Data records
(** The removed attachments are not also bound. *)
Lemma check_mutation_Ok mu mu' :
  check_mutation mu = Ok mu' →
  mu' = checked mu ∧
  (mu_create mu ≠ None → mu_update mu = None ∧ mu_removed mu = [] ∧ mu_policy mu = None) ∧
  (∀ c, mu_create mu = Some c → validateMemoCreate c = Ok tt) ∧
  (∀ k, k ∈ mu_removed mu → k ∉ bound_ids (mu_bindings mu)).
Proof.
  unfold check_mutation. intros (mu1 & Hc & H)%bind_Ok.
  assert (mu1 = match mu_create mu with
                | Some c => mkMutation (mu_create mu) (mu_comment_context mu) (mu_memo mu)
                    (mm_creator c) (mm_content c) (mu_update mu) (mu_bindings mu)
                    (mu_removed mu) (mu_required mu) (mu_replace mu) (mu_relations mu)
                    (mu_policy mu)
                | None => mu end ∧
    (mu_create mu ≠ None → mu_update mu = None ∧ mu_removed mu = [] ∧ mu_policy mu = None) ∧
    (∀ c, mu_create mu = Some c → validateMemoCreate c = Ok tt)) as (-> & Hnew & Hval).
  { unfold check_create in Hc. destruct (mu_create mu) as [c|]; [|by injection Hc as <-].
    apply bind_Ok in Hc as ([] & Hg & Hc). apply bind_Ok in Hc as ([] & Hv & Hc).
    destruct (match mu_comment_context mu with Some _ => _ | None => _ end); [discriminate Hc|].
    injection Hc as <-. apply first_error_Ok in Hg. rewrite !Forall_cons in Hg. cbn in Hg.
    destruct Hg as (Hg & _ & _). rewrite !orb_false_iff, !bool_decide_eq_false in Hg.
    destruct Hg as [[Hu Hp] Hr]. unguard Hr. split; [done|]. split; [|by intros ? [= <-]].
    intros _. split_and!; [|done|]; apply eq_None_not_Some; done. }
  apply bind_Ok in H as ([] & _ & H). apply bind_Ok in H as ([] & _ & H).
  apply bind_Ok in H as ([] & Hg & H). apply bind_Ok in H as ([] & _ & H). injection H as <-.
  split; [done|]. split; [done|]. split; [done|].
  apply first_error_Ok in Hg. rewrite !Forall_cons in Hg. cbn in Hg. destruct Hg as (Hg & _).
  intros k Hk Hb. apply not_true_iff_false in Hg. apply Hg. apply existsb_exists.
  apply list_elem_of_omap in Hb as (b & Hb & Hbk). destruct b as [b|]; [|discriminate Hbk].
  injection Hbk as <-. exists (Some b). split.
  - apply list_elem_of_In. by destruct (mu_create mu).
  - apply bool_decide_eq_true. unfold sort_ids. rewrite merge_sort_Permutation.
    by destruct (mu_create mu).
Qed.

(** ** The whole transaction *)

Definition replaced (mu : MemoMutation) (db : DB) : DB :=
  if mu_replace mu then
    set_relations (λ rs, list_to_set (reference_row (mu_memo mu) <$> omap id (mu_relations mu))
                           ∪ filter (λ r, ¬ references_of (mu_memo mu) r) rs) db
  else db.

Definition updated (mu : MemoMutation) (db : DB) : DB :=
  match mu_update mu with
  | Some u => set_memos (alter (MemoDriver.updated_memo u) (um_id u)) db
  | None => db
  end.

Definition attached (removed : list Z) (mu : MemoMutation) : DB → DB :=
  set_attachments (λ t, drop_rows removed (bind_rows (mu_memo mu) (mu_bindings mu) t)).

(** What a successful transaction has checked. *)
Record mutation_checked (now : Z) (mu : MemoMutation) (removed : list Z) (db : DB) : Prop := {
  mc_endpoints : mu_replace mu = true ∨ mu_comment_context mu ≠ None →
    ∀ id, id ∈ relation_endpoints mu →
      endpoint_ok db (mu_creator mu) (bool_decide (active_user db (mu_creator mu))) id;
  mc_create : create_allowed mu db;
  mc_policy p : mutation_policy (placed mu db) = Some p →
    active_user (created now mu db) (po_actor p) ∧
    ∃ m, memos (created now mu db) !! target mu db = Some m ∧
      write_allowed p (mu_update mu) (MemoDriver.snapshot (created now mu db) now (po_actor p)
                                        (target mu db) m (mu_update mu));
  mc_memo : ∃ m, memos (created now mu db) !! target mu db = Some m ∧ mm_creator m = author mu db ∧
    mm_content m = mu_expected_content (placed mu db);
  mc_removed k : k ∈ removed ↔ k ∈ mu_removed mu;
  mc_removable k : k ∈ mu_removed mu → ∃ a, attachments db !! k = Some a ∧
    at_creator a = author mu db ∧ at_memo a = Some (target mu db);
  mc_bindable k : k ∈ bound_ids (mu_bindings mu) → ∃ a, attachments db !! k = Some a ∧
    bindable (target mu db) (author mu db) a;
  mc_required k : k ∈ mu_required mu → ∃ a,
    drop_rows removed (bind_rows (target mu db) (mu_bindings mu) (attachments db)) !! k = Some a ∧
    at_memo a = Some (target mu db);
  mc_update u : mu_update mu = Some u → um_id u = target mu db;
}.

Lemma placed_fields mu db :
  mu_create (placed mu db) = mu_create mu ∧ mu_update (placed mu db) = mu_update mu ∧
  mu_bindings (placed mu db) = mu_bindings mu ∧ mu_removed (placed mu db) = mu_removed mu ∧
  mu_required (placed mu db) = mu_required mu ∧ mu_replace (placed mu db) = mu_replace mu.
Proof. unfold placed. by destruct (mu_create mu) eqn:E; cbn; rewrite ?E. Qed.

Lemma alter_present {A} (f : A → A) (t : gmap Z A) k x :
  t !! k = Some x → alter f k t = <[k := f x]> t.
Proof.
  intros Hx. apply map_eq. intros j. destruct (decide (j = k)) as [->|Hne].
  - by rewrite lookup_alter_eq, lookup_insert_eq, Hx.
  - by rewrite lookup_alter_ne, lookup_insert_ne.
Qed.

Exercise directions
Only the lines from the one that holds "A) (t : gmap" through the end of the records should appear in the answer, each restated exactly.

Solution for this task
Lemma alter_present {A} (f : A → A) (t : gmap Z A) k x :
  t !! k = Some x → alter f k t = <[k := f x]> t.
Proof.
  intros Hx. apply map_eq. intros j. destruct (decide (j = k)) as [->|Hne].
  - by rewrite lookup_alter_eq, lookup_insert_eq, Hx.
  - by rewrite lookup_alter_ne, lookup_insert_ne.
Qed.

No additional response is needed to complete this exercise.